Urotensin II induces migration of endothelial progenitor cells via activation of the RhoA/Rho kinase pathway.

Urotensin II (UII) is a vasoactive peptide with many potent effects in the cardiorenovascular system and may be involved in the pathogenesis of atherosclerosis. Cardiovascular risk factors are often accompanied by reduced numbers of endothelial progenitor cells (EPCs) and their impaired migratory capacity. However, the role of UII in the migration of EPCs has not been reported so far. The aim of this study was to investigate whether UII influences the chemotactic function of bone marrow-derived EPCs and the possible signaling mechanisms involved. As a ligand for the orphan G-protein coupled receptor 14 (GPR14, UT receptor), UII exerts vasoactive functions through activation of the RhoA/Rho kinase pathway. We therefore analyzed the expression of GPR14 mRNA and protein, the activation of RhoA kinase and the phosphorylation of myosin light chain (MLC) in EPCs, isolated from the rat bone marrow. EPCs of 1-4 passages expressed GPR14 mRNA and protein.
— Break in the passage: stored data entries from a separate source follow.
Record OpportunityDetailOut : Type := mk_opportunity_detail {
  od_opportunity : Opportunity;
  od_evidence : list (OpportunityEvidence * (id * ResearchSource));
  od_latest_audit : option ResearchAudit
}.
Definition opportunity_detail (opportunity_id : id) : SM OpportunityDetailOut :=
route (opportunity ← Research.get_opportunity workspace_id opportunity_id;
       opportunity ← found "opportunity not found" opportunity;
       evidence ← Research.opportunity_evidence workspace_id opportunity_id;
       audit ← Research.latest_audit workspace_id opportunity_id;
       mret (mk_opportunity_detail opportunity evidence audit)).
Definition opportunity_sources (opportunity_id : id) : SM (list (OpportunityEvidence * (id * ResearchSource))) :=
route (opportunity ← Research.get_opportunity workspace_id opportunity_id;
       found "opportunity not found" opportunity;;
       Research.opportunity_evidence workspace_id opportunity_id).
Definition research_audit_detail (opportunity_id : id) : SM (option ResearchAudit) :=
route (opportunity ← Research.get_opportunity workspace_id opportunity_id;
       found "opportunity not found" opportunity;;
       Research.latest_audit workspace_id opportunity_id).
Definition run_research_audit (opportunity_id : id) : SM (id * ResearchAudit) :=
route (except [(is_LookupError, 404)] (Research.audit_opportunity workspace_id opportunity_id)).
Definition send_to_strategist (opportunity_id : id) : SM unit :=
route (except [(is_LookupError, 404);
               (λ e, match e with ResearchGateError _ => true | _ => false end, 409)]
         (Research.strategist_gate workspace_id opportunity_id)).

(** ** routes/strategy.py *)

Definition strategy_create_run (payload : Strategy.StrategyRunCreate) : SM (id * StrategyRun) :=
route (payload ← lift_result (StrategyRunCreate_of payload);
       except [(λ e, match e with StrategyGateError _ => true | _ => false end, 409); (is_ValueError, 422)]
         (actor_id ← lift_result (user_uuid user);
          result ← Strategy.create_manual_run workspace_id actor_id payload;
          lift_result (audit "strategy_run_created" ["workspace_id"; "actor_id"; "strategy_run_id"]);;
          mret result)).
Definition strategy_runs : SM (list (id * StrategyRun)) := route (Strategy.list_runs workspace_id).
Definition strategy_run_detail (run_id : id) : SM (id * StrategyRun) :=
route (run ← Strategy.get_run workspace_id run_id; found "strategy run not found" run).
Definition strategy_summary : SM Strategy.StrategySummary := route (Strategy.summary workspace_id).
Definition briefs : SM (list (id * StrategyBrief)) := route (Strategy.list_briefs workspace_id).

Record StrategyBriefDetailOut : Type := mk_brief_detail {
  bd_brief : StrategyBrief;
  bd_source_opportunity_ids : list id;
  bd_latest_audit : option StrategyAudit
}.
Definition brief_detail (brief_id : id) : SM StrategyBriefDetailOut :=
route (brief ← Strategy.get_brief workspace_id brief_id;
       brief ← found "strategy brief not found" brief;
       source_ids ← Strategy.brief_opportunity_ids workspace_id brief_id;
       audit ← Strategy.latest_audit workspace_id brief_id;
       mret (mk_brief_detail brief source_ids audit)).
Definition strategy_audit_detail (brief_id : id) : SM (option StrategyAudit) :=
route (brief ← Strategy.get_brief workspace_id brief_id;
       found "strategy brief not found" brief;;
       Strategy.latest_audit workspace_id brief_id).
Definition run_strategy_audit (brief_id : id) : SM (id * StrategyAudit) :=
route (except [(is_LookupError, 404)] (Strategy.audit_brief workspace_id brief_id)).
Definition send_to_writer (brief_id : id) : SM unit :=
route (except [(is_LookupError, 404);
               (λ e, match e with StrategyAuditGateError _ => true | _ => false end, 409)]
         (Strategy.writer_gate workspace_id brief_id)).

(** ** routes/content_department.py *)

Definition content_create_run (payload : ContentDepartment.ContentDepartmentRunCreate) :
  SM (id * ContentDepartmentRun) :=
route (payload ← lift_result (ContentDepartmentRunCreate_of payload);
       except [(λ e, match e with ContentDepartmentGateError _ => true | _ => false end, 409);
               (is_ValueError, 422)]
         (actor_id ← lift_result (user_uuid user);
          result ← ContentDepartment.create_manual_run workspace_id actor_id payload;
          lift_result (audit "content_department_run_created"
            ["workspace_id"; "actor_id"; "content_department_run_id"]);;
          mret result)).
Definition content_run_detail (run_id : id) : SM (id * ContentDepartmentRun) :=
route (run ← ContentDepartment.get_run workspace_id run_id; found "content department run not found" run).
Definition department_summary : SM ContentDepartment.ContentSummary :=
route (ContentDepartment.summary workspace_id).
Definition packages : SM (list (id * ContentPackage)) := route (ContentDepartment.list_packages workspace_id).
Lemma spends_portal o : portal_op_ok o → (∀ ws, ¬ sets_cap ws o) → keeps spends (run_portal_op o).
Proof.
  intros Ho Hn. destruct o; simpl in *; try (by destruct (Hn 1%positive)); try (by destruct (Hn ws)).
  1: by apply spends_department.
  all: try apply keeps_scoped; try apply _.
  all: try solve [spends_all].
  (* the voice turn *)
  intros s Hs. pose proof (capped_turn provider text audio filename content_type history _ Hs) as Hc.
  unfold on_world, ignore. rewrite run_bind.
  by destruct (run_voice_turn provider text audio filename content_type history (st_world s)) as [[r|e] w'].
Qed.

Lemma recaps_portal o : (∃ ws, sets_cap ws o) → keeps (recaps_st (λ ws, sets_cap ws o)) (run_portal_op o).
Proof.
  intros [ws Ho]. destruct o; try done; simpl; apply keeps_scoped; try apply _.
  - apply recaps_st_create.
  - apply recaps_st_update.
Qed.

(** what is wrong with the caps of a state: nothing, or the operation [o]
    between [s1] and [s2] set this cap below what was used, and no more is
    used now than was then *)
Definition lowered (ws : id) (cap : SpendCap) (d : period) (s1 s2 s : Studio) (o : portal_op) : Prop :=
  sets_cap ws o ∧
  w_caps (st_world s1) !! (ws, None) ≠ Some cap ∧ w_caps (st_world s2) !! (ws, None) = Some cap ∧
  period_cap d cap < used d ws None (st_world s1) ∧
  used d ws None (st_world s) ≤ used d ws None (st_world s1).

Definition capped_since (ops : list portal_op) (s0 s : Studio) : Prop :=
  ∀ ws p cap d, governs (st_world s) ws p cap →
    used d ws p (st_world s) ≤ period_cap d cap ∨
    p = None ∧ ∃ ops1 o ops2, ops = ops1 ++ o :: ops2 ∧
      lowered ws cap d (portal_exec ops1 s0) (portal_step (portal_exec ops1 s0) o) s o.

Lemma capped_since_spends ops o s0 s s' :
  spend_wf (st_world s) → one_cap (st_world s) → spends s s' →
  capped_since ops s0 s → capped_since (ops ++ [o]) s0 s'.
Proof.
  intros Hwf Hone Hs Hc ws p cap d Hg. destruct (Hs Hone Hwf) as (_ & _ & Hcaps & Hu).
  apply (governs_same _ (st_world s)) in Hg; [|done]. specialize (Hu ws p cap d Hg).
  destruct (Hc ws p cap d Hg) as [Hin|(-> & ops1 & o1 & ops2 & -> & L1 & L2 & L3 & L4 & L5)]; [left; lia|].
  destruct (Z.le_gt_cases (used d ws None (st_world s')) (period_cap d cap)) as [Hle|Hgt]; [by left|right].
  split; [done|]. exists ops1, o1, (ops2 ++ [o]). split; [by rewrite <- app_assoc|].
  split_and!; [done..|]. lia.
Qed.

Lemma capped_since_recaps ops o s0 s s' :
  s = portal_exec ops s0 → s' = portal_step s o →
  spend_wf (st_world s) → recaps_st (λ ws, sets_cap ws o) s s' →
  capped_since ops s0 s → capped_since (ops ++ [o]) s0 s'.
Proof.
  intros Hs Hs' Hwf Hr Hc ws p cap d Hg. destruct (Hr Hwf) as (_ & Hnow & Hu & Hcaps).
  assert (Hused : used d ws p (st_world s') ≤ used d ws p (st_world s)).
  { unfold used. rewrite Hnow. apply Hu. }
  destruct (decide (p = None ∧ sets_cap ws o ∧ w_caps (st_world s) !! (ws, None) ≠ Some cap))
    as [(-> & Ho & Hne)|Hno].
  - destruct (Z.le_gt_cases (used d ws None (st_world s')) (period_cap d cap)) as [Hle|Hgt]; [by left|right].
    split; [done|]. exists ops, o, []. split; [done|]. rewrite <- Hs, <- Hs'.
    split_and!; [done|done|apply Hg|lia|done].
  - assert (Hg' : governs (st_world s) ws p cap).
    { destruct Hg as [Hcap Hq]. split.
      - destruct p as [q|]; [by rewrite <- Hcaps by (by left)|].
        destruct (decide (sets_cap ws o)) as [Ho|Ho]; [|by rewrite <- Hcaps by (by right)].
        destruct (decide (w_caps (st_world s) !! (ws, None) = Some cap)); [done|]. by destruct Hno.
      - intros Hp q. rewrite <- Hcaps by (by left). by apply Hq. }
    destruct (Hc ws p cap d Hg') as [Hin|(-> & ops1 & o1 & ops2 & -> & L1 & L2 & L3 & L4 & L5)]; [left; lia|].
    right. split; [done|]. exists ops1, o1, (ops2 ++ [o]). split; [by rewrite <- app_assoc|].
    split_and!; [done..|]. lia.
Qed.

Lemma trace_capped ops s :
  Forall portal_op_ok ops → one_cap (st_world s) → within_caps (st_world s) →
  let s' := portal_exec ops s in
  spend_wf (st_world s') ∧ one_cap (st_world s') ∧ capped_since ops s s'.
Proof.
  intros Hops Hone [Hwf Hw]%within_used. cbv zeta. induction ops as [|o ops IH] using rev_ind.
  { split_and!; [done..|]. intros ws p cap d Hg. left. by apply Hw. }
  apply Forall_app in Hops as [Hops [Ho _]%Forall_cons]. destruct (IH Hops) as (Hwf' & Hone' & Hc).
  clear IH. set (s1 := portal_exec ops s) in *.
  assert (Hs' : portal_exec (ops ++ [o]) s = portal_step s1 o).
  { unfold portal_exec. by rewrite foldl_app. }
  rewrite Hs'. destruct (sets_some_cap o) as [Hset|Hset].
  - pose proof (recaps_portal o Hset s1 : recaps_st _ s1 (portal_step s1 o)) as Hr.
    destruct (Hr Hwf') as (Hwf2 & _ & _ & Hcaps). split_and!; [done| |by apply (capped_since_recaps ops o s s1)].
    intros q. rewrite Hcaps by (by left). apply Hone'.
  - pose proof (spends_portal o Ho Hset s1 : spends s1 (portal_step s1 o)) as Hs.
    destruct (Hs Hone' Hwf') as (Hwf2 & _ & Hcaps & _). split_and!; [done| |by apply (capped_since_spends ops o s s1)].
    intros q. rewrite Hcaps. apply Hone'.
Qed.

(** C2: the spend caps hold.  Whatever requests, ticks and voice turns are
    served and however time passes, what the day and the month count against
    a cap that governs (committed spend and open reservations) is within it;
    unless an administrator set the cap below what was used already, and then
    no more is used than was at that moment.  No provider of the voice
    workspace has a cap of its own: its turns look at the one cap only. *)
Theorem spend_caps_hold ops s ws p cap d :
  let s' := portal_exec ops s in
  within_caps (st_world s) → one_cap (st_world s) → Forall portal_op_ok ops →
  governs (st_world s') ws p cap →
  used d ws p (st_world s') ≤ period_cap d cap ∨
  p = None ∧ ∃ ops1 o ops2, ops = ops1 ++ o :: ops2 ∧
    lowered ws cap d (portal_exec ops1 s) (portal_step (portal_exec ops1 s) o) s' o.
Proof. intros s' Hw Hone Hops. apply (trace_capped ops s Hops Hone Hw). Qed.
End Traces.

(** The demo deployment with an administrator (7); the scheduler dispatches
    the stage and reserves its estimate, then the administrator sets the daily
    cap below it. *)
Definition demo_office_admin : AuthenticatedUser := mk_user (JStr (uuid_str 7)) JNull.
Definition demo_office : Studio :=
  (empty_studio demo) <| st_memberships := {[ 60%positive := mk_mem 1 7 ROLE_ADMIN 0 ]} |>.
Definition demo_lowering : list portal_op :=
  [DepartmentOp (EngineOp SchedulerTick); UpdateSpend 1 demo_office_admin (mk_spend_update (Some 1) None)].
Definition demo_portal : list portal_op → Studio → Studio :=
  @portal_exec default_settings head_first (default_voice_settings None) Url.no_ip6 demo_hash
    (λ _, EmptyString) "test" (λ _ _ _, Ok EmptyString) (λ _, EmptyString) "local" "authenticated".
Definition demo_lowered : Studio := demo_portal demo_lowering demo_office.

Definition demo_low_cap : SpendCap := mk_cap None 1 10000 None (Some 7%positive).
Lemma demo_low_caps : w_caps (st_world demo_lowered) = {[ (1%positive, None) := demo_low_cap ]}.
Proof. by vm_compute. Qed.
Lemma demo_low_governs : governs (st_world demo_lowered) 1 None demo_low_cap.
Proof.
  unfold governs. rewrite demo_low_caps. split; [by rewrite lookup_singleton_eq|].
  intros _ q. by rewrite lookup_singleton_ne.
Qed.
Lemma demo_one_cap : one_cap (st_world demo_office).
Proof.
  intros q. change (w_caps (st_world demo_office)) with
    ({[ (1%positive, None) := mk_cap None 500 10000 None None ]} : gmap (positive * option string) SpendCap).
  by rewrite lookup_singleton_ne.
Qed.

(** the lowered cap is 1, the open reservation 100 *)
Lemma spend_caps_hold_witness :
  used DAY 1 None (st_world demo_lowered) = 100 ∧
  ∃ ops1 o ops2, demo_lowering = ops1 ++ o :: ops2 ∧ sets_cap 1 o ∧
    used DAY 1 None (st_world demo_lowered) ≤ used DAY 1 None (st_world (demo_portal ops1 demo_office)).
Proof.
  assert (Hu : used DAY 1 None (st_world demo_lowered) = 100) by by vm_compute.
  split; [exact Hu|].
  destruct (spend_caps_hold (H := default_settings) (H0 := head_first)
    (H1 := default_voice_settings None) Url.no_ip6 demo_hash (λ _, EmptyString) "test"
    (λ _ _ _, Ok EmptyString) (λ _, EmptyString) "local" "authenticated" demo_lowering demo_office
    1 None demo_low_cap DAY demo_within_caps demo_one_cap) as [Hle|(_ & ops1 & o & ops2 & Heq & Ho & _ & _ & _ & Hle)].
  - repeat constructor; simpl; by intros ? [= <-].
  - pose proof demo_low_governs as Hg. unfold demo_lowered, demo_portal in Hg. exact Hg.
  - exfalso. change (used DAY 1 None (st_world demo_lowered) ≤ 1) in Hle. rewrite Hu in Hle. lia.
  - exists ops1, o, ops2. exact (conj Heq (conj Ho Hle)).
Defined.
(** A closed assignment only gets a trace. *)
Lemma asn_step_closed a a' :
  asn_step a a' → asn_open a = false → a' = a <| asn_trace_id := asn_trace_id a' |>.
Proof.
  assert (Hf : ∀ b, in_flight b = true → asn_open b = true).
  { intros b. unfold in_flight, asn_open. by destruct (asn_status b). }
  assert (Hx : ∀ i t n, assert_lease_extendable a i t n = Ok tt → in_flight a = true).
  { intros i t n. unfold assert_lease_extendable. destruct (negb (bool_decide _)); [done|].
    by destruct (in_flight a). }
  assert (Hc : ∀ i t, submit_check a i t = Ok tt → in_flight a = true).
  { intros i t. unfold submit_check. destruct (_ && _); [done|]. by destruct (in_flight a). }
  destruct 1 as [a t|a Ho|t a Hi|a Hi|i tok t tr a Hp|i t n a Hl _|i t n a Hl|i t s r a Hl];
    intros Hopen; simpl; [done|exfalso..].
  - congruence.
  - apply Hf in Hi. congruence.
  - apply Hf in Hi. congruence.
  - unfold asn_open in Hopen. by rewrite Hp in Hopen.
  - apply Hx, Hf in Hl. congruence.
  - apply Hx, Hf in Hl. congruence.
  - apply Hc, Hf in Hl. congruence.
Qed.

Lemma asn_steps_closed a a' :
  rtc asn_step a a' → asn_open a = false → a' = a <| asn_trace_id := asn_trace_id a' |>.
Proof.
  induction 1 as [a|a b c Hs _ IH]; intros Ho; [by destruct a|].
  pose proof (asn_step_closed a b Hs Ho) as Hb. rewrite Hb in IH. specialize (IH Ho).
  rewrite IH at 1. simpl. done.
Qed.
End Evolution.

Section RowInvariants.
Context `{Settings}.

Lemma row_ok_new a : asn_new a → row_ok a.
Proof.
  destruct 1 as [ws run stage n [i|] t c tr p prov]; split_and!; try done.
  intros _. split; [by eexists|]. eexists _, _. split_and!; [done..|]. unfold lease_limit. lia.
Qed.

Lemma lease_extendable_inv a i t n :
  assert_lease_extendable a i t n = Ok tt →
  asn_worker_id a = Some i ∧ in_flight a = true ∧
  (∃ expiry, asn_lease_expires_at a = Some expiry ∧ t ≤ expiry) ∧
  t + seconds n ≤ lease_start t a + seconds assignment_max_lease_seconds.
Proof.
  unfold assert_lease_extendable. destruct (bool_decide_reflect (asn_worker_id a = Some i)); [|done].
  destruct (in_flight a); [|done]. simpl.
  destruct (asn_lease_expires_at a) as [l|]; [|done].
  destruct (Z.ltb_spec l t); [done|].
  destruct (Z.ltb_spec (lease_start t a + seconds assignment_max_lease_seconds) (t + seconds n));
    [done|]. intros _. split_and!; [done|done|by exists l|lia].
Qed.
#[export] Instance untimed_rows : GateRows (preserved untimed).
Proof.
  split. intros i g w Hg Hok j x. simpl. rewrite lookup_alter. case_decide; [|apply Hok].
  subst. intros (y & Hy & ->)%fmap_Some. eapply untimed_step; [apply (Hg y Hy)|by apply (Hok j)].
Qed.

#[export] Instance untimed_add : GateAdd (preserved untimed).
Proof.
  intros x Hnew w _ Hok j y. simpl. rewrite lookup_insert. case_decide; [|apply Hok].
  intros [= <-]. by destruct Hnew.
Qed.

(** *** Every verdict is a reviewer's *)

Section Verdicts.
Context (w : World).

(** What a decision needs stays: rows of decisions, and the places of runs. *)
Lemma decided_by_human_mono w' g g' approved :
(∀ d dec, w_decisions w !! d = Some dec → w_decisions w' !! d = Some dec) →
(∀ i r, w_runs w !! i = Some r → ∃ r', w_runs w' !! i = Some r' ∧ run_place r' = run_place r) →
gate_workspace_id g' = gate_workspace_id g → gate_pipeline_run_id g' = gate_pipeline_run_id g →
(is_Some (gate_decided_by g) → is_Some (gate_decided_by g')) →
decided_by_human w g approved → decided_by_human w' g' approved.
Proof.
intros Hd Hr Hws Hrun Hu [Hby (d & dec & r & Hdec & Hv & Hw & Hri & Hitem)].
split; [auto|]. destruct (Hr _ r Hri) as (r' & Hri' & Hp). injection Hp as _ Hi.
exists d, dec, r'. rewrite Hws, Hrun. split_and!; [by apply Hd|done|done|done|congruence].
Qed.

(** An operation that leaves gates and decisions alone, announces no verdict
  and leaves the runs in place. *)
Lemma human_verdicts_frame w' :
(w_next w ≤ w_next w')%positive → w_gates w' = w_gates w → w_decisions w' = w_decisions w →
below (w_next w') (w_runs w') → below (w_next w') (w_outbox w') →
(∀ i r, w_runs w !! i = Some r → ∃ r', w_runs w' !! i = Some r' ∧ run_place r' = run_place r) →
(∀ i approved, announced i approved w' → announced i approved w) →
human_verdicts w → human_verdicts w'.
Proof.
intros Hn Hg Hd Hbr Hbo Hr Ha ((_ & Hbg & Hbd & _) & Hrun & Hann & Hver).
assert (Hmono : ∀ g approved, decided_by_human w g approved → decided_by_human w' g approved).
{ intros g b. apply decided_by_human_mono; [by rewrite Hd|done..|auto]. }
unfold human_verdicts. rewrite Hg, Hd. split_and!; try done.
- by eapply below_weaken.
- by eapply below_weaken.
- intros i g Hi. destruct (Hrun i g Hi) as [r Hri]. destruct (Hr _ r Hri) as (r' & ? & _). by exists r'.
- intros i b Hb. destruct (Hann i b (Ha i b Hb)) as (g & Hi & Hh). exists g. auto.
- intros i g b Hi Hs. apply Hmono. by apply (Hver i).
Qed.
End Verdicts.

Lemma verdict_type_event approved : verdict_event (verdict_type approved) = true.
Proof. by destruct approved. Qed.
(** ** Lemmas *)

(** *** Ordered dictionaries *)

Section OrderedDicts.
Context {A : Type}.
Implicit Types l : list (string * A).

Lemma od_get_elem key a l : NoDup l.*1 → od_get key l = Some a ↔ (key, a) ∈ l.
Proof.
induction l as [|[k b] l IH]; simpl.
{ intros _. split; [done|]. by intros Hn%not_elem_of_nil. }
intros [Hk Hnd]%NoDup_cons. rewrite elem_of_cons. destruct (String.eqb_spec k key) as [->|Hne].
- split; [intros [= ->]; by left|]. intros [[= ->]|Hin]; [done|].
destruct Hk. apply list_elem_of_fmap. by exists (key, a).
- rewrite IH by done. split; [by right|]. intros [[= -> _]|Hin]; done.
Qed.

Lemma od_get_none key l : od_get key l = None ↔ key ∉ l.*1.
Proof.
induction l as [|[k b] l IH]; simpl; [split; [|done]; by intros _ ?%not_elem_of_nil|].
rewrite not_elem_of_cons. destruct (String.eqb_spec k key) as [->|Hne].
- split; [done|]. by intros [[] _].
- rewrite IH. naive_solver.
Qed.

Lemma od_remove_sublist key l : od_remove key l `sublist_of` l.
Proof.
induction l as [|[k b] l IH]; simpl; [done|].
destruct (String.eqb k key); [by apply sublist_cons|by apply sublist_skip].
Qed.

Lemma od_remove_fst key l : NoDup l.*1 → key ∉ (od_remove key l).*1.
Proof.
induction l as [|[k b] l IH]; simpl; [intros _ ?%not_elem_of_nil; done|].
intros [Hk Hnd]%NoDup_cons. destruct (String.eqb_spec k key) as [->|Hne]; [done|].
simpl. rewrite not_elem_of_cons. split; [done|by apply IH].
Qed.

Lemma od_remove_elem key l p : p ∈ l → p.1 ≠ key → p ∈ od_remove key l.
Proof.
induction l as [|[k b] l IH]; simpl; [done|]. rewrite elem_of_cons. intros [->|Hin] Hne.
- simpl in Hne. rewrite (proj2 (String.eqb_neq _ _) Hne). left.
- destruct (String.eqb k key); [done|]. right. by apply IH.
Qed.

(** Setting a key and moving it to the end. *)
Lemma od_set_move key a l : move_to_end key (od_set key a l) = od_remove key l ++ [(key, a)].
Proof.
unfold move_to_end.
assert (Hg : od_get key (od_set key a l) = Some a ∧ od_remove key (od_set key a l) = od_remove key l).
{ induction l as [|[k b] l [IH1 IH2]]; simpl; [by rewrite String.eqb_refl|].
destruct (String.eqb k key) eqn:Hk; simpl; rewrite Hk; [done|]. by rewrite IH1, IH2. }
by destruct Hg as [-> ->].
Qed.

(** Setting a key that is there keeps keys and order. *)
Lemma od_set_fst key a b l : od_get key l = Some b → (od_set key a l).*1 = l.*1.
Proof.
induction l as [|[k c] l IH]; simpl; [done|]. destruct (String.eqb k key); simpl; [done|].
intros Hg. by f_equal; apply IH.
Qed.
Lemma od_set_same {B} (f : A → B) key a b l :
od_get key l = Some b → f a = f b → map (λ p, f p.2) (od_set key a l) = map (λ p, f p.2) l.
Proof.
induction l as [|[k c] l IH]; simpl; [done|]. destruct (String.eqb k key); simpl.
- by intros [= ->] ->.
- intros Hg Hf. by rewrite IH.
Qed.
Lemma od_get_set key k a l :
od_get k (od_set key a l) = if String.eqb key k then Some a else od_get k l.
Proof.
induction l as [|[j b] l IH]; simpl; [done|].
destruct (String.eqb_spec j key) as [->|Hj]; simpl.
- by destruct (String.eqb key k).
- destruct (String.eqb_spec j k) as [->|Hk]; [|done].
destruct (String.eqb_spec key k); congruence.
Qed.
End OrderedDicts.

Lemma evict_oldest_le {A} cap (l : list A) :
1 ≤ cap → Z.of_nat (length (evict_oldest cap l)) < cap.
Proof.
intros Hc. induction l as [|x l IH]; simpl; [lia|].
destruct (Z.leb_spec cap (Z.of_nat (S (length l)))) as [?|?]; [done|]. simpl. lia.
Qed.

(** *** The in-memory limiter *)

Lemma live_window_none W n w :
  live_window W n w = None ↔ ∀ x, w = Some x → W ≤ n - win_started_at x.
Proof.
  destruct w as [w|]; simpl; [|naive_solver].
  destruct (Z.leb_spec W (n - win_started_at w)); split; try done; [naive_solver|].
  intros Hx. specialize (Hx w eq_refl). lia.
Qed.

Lemma live_window_some W n w x :
  live_window W n w = Some x ↔ w = Some x ∧ n - win_started_at x < W.
Proof.
  destruct w as [w|]; simpl; [|naive_solver].
  destruct (Z.leb_spec W (n - win_started_at w)); naive_solver lia.
Qed.

Lemma NoDup_length_size (l : list string) (U : gset string) :
  NoDup l → (∀ k, k ∈ l → k ∈ U) → (length l ≤ size U)%nat.
Proof.
  intros Hnd Hsub. rewrite <- (size_list_to_set (C:=gset string) l Hnd).
  apply subseteq_size. intros k Hk%elem_of_list_to_set. by apply Hsub.
Qed.

Definition starts (d : list (string * Window)) : list Z := map (λ p, win_started_at p.2) d.

Lemma NoDup_fst_sublist {A B} (d d' : list (A * B)) : d' `sublist_of` d → NoDup d.*1 → NoDup d'.*1.
Proof. intros Hs Hnd. eapply sublist_NoDup; [exact Hnd|]. by apply fmap_sublist. Qed.

Lemma starts_head d x p :
  StronglySorted Z.le (starts (x :: d)) → p ∈ x :: d → win_started_at x.2 ≤ win_started_at p.2.
Proof.
  intros [_ Hf]%StronglySorted_inv [->|Hp]%elem_of_cons; [done|].
  eapply Forall_forall in Hf; [exact Hf|]. apply list_elem_of_fmap. by exists p.
Qed.

Lemma starts_sublist d d' :
  d' `sublist_of` d → StronglySorted Z.le (starts d) → StronglySorted Z.le (starts d').
Proof.
  induction 1 as [|p d' d Hs IH|p d' d Hs IH]; simpl; [done|..];
    intros [Hss Hf]%StronglySorted_inv; [|by apply IH].
  constructor; [by apply IH|]. apply Forall_forall. intros z (q & -> & Hq)%list_elem_of_fmap.
  eapply Forall_forall in Hf; [exact Hf|]. apply list_elem_of_fmap. exists q. split; [done|].
  by eapply elem_of_sublist.
Qed.

Lemma starts_snoc d p :
  StronglySorted Z.le (starts d) → (∀ q, q ∈ d → win_started_at q.2 ≤ win_started_at p.2) →
  StronglySorted Z.le (starts (d ++ [p])).
Proof.
  intros Hs Hle. induction d as [|q d IH]; simpl; [repeat constructor|].
  apply StronglySorted_inv in Hs as [Hs Hf]. constructor.
  - apply IH; [done|]. intros r Hr. apply Hle. by right.
  - unfold starts. rewrite map_app. apply Forall_app. split; [done|]. constructor; [|done].
    apply Hle. left.
Qed.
Chemotaxis assays were performed using Transwell cell-culture chambers with UII (10(-10)-10(-6) M), showing that UII induced chemotaxis of EPCs in a concentration-dependent manner after 3-h treatment (all p < 0.05), with the highest value (about 3-fold increase) at 10(-8) M. UII caused rapid activation of RhoA and increased phosphorylation of MLC. Conversely, a Rho-kinase inhibitor Y-27632 prevented the UII-induced migration and the phosphorylation of MLC. In conclusion, GPR14/UT receptor is expressed in EPCs, and UII induces migration of EPCs via activation of the RhoA/Rho kinase pathway. These findings provide new insights into the actions of UII in atherosclerosis.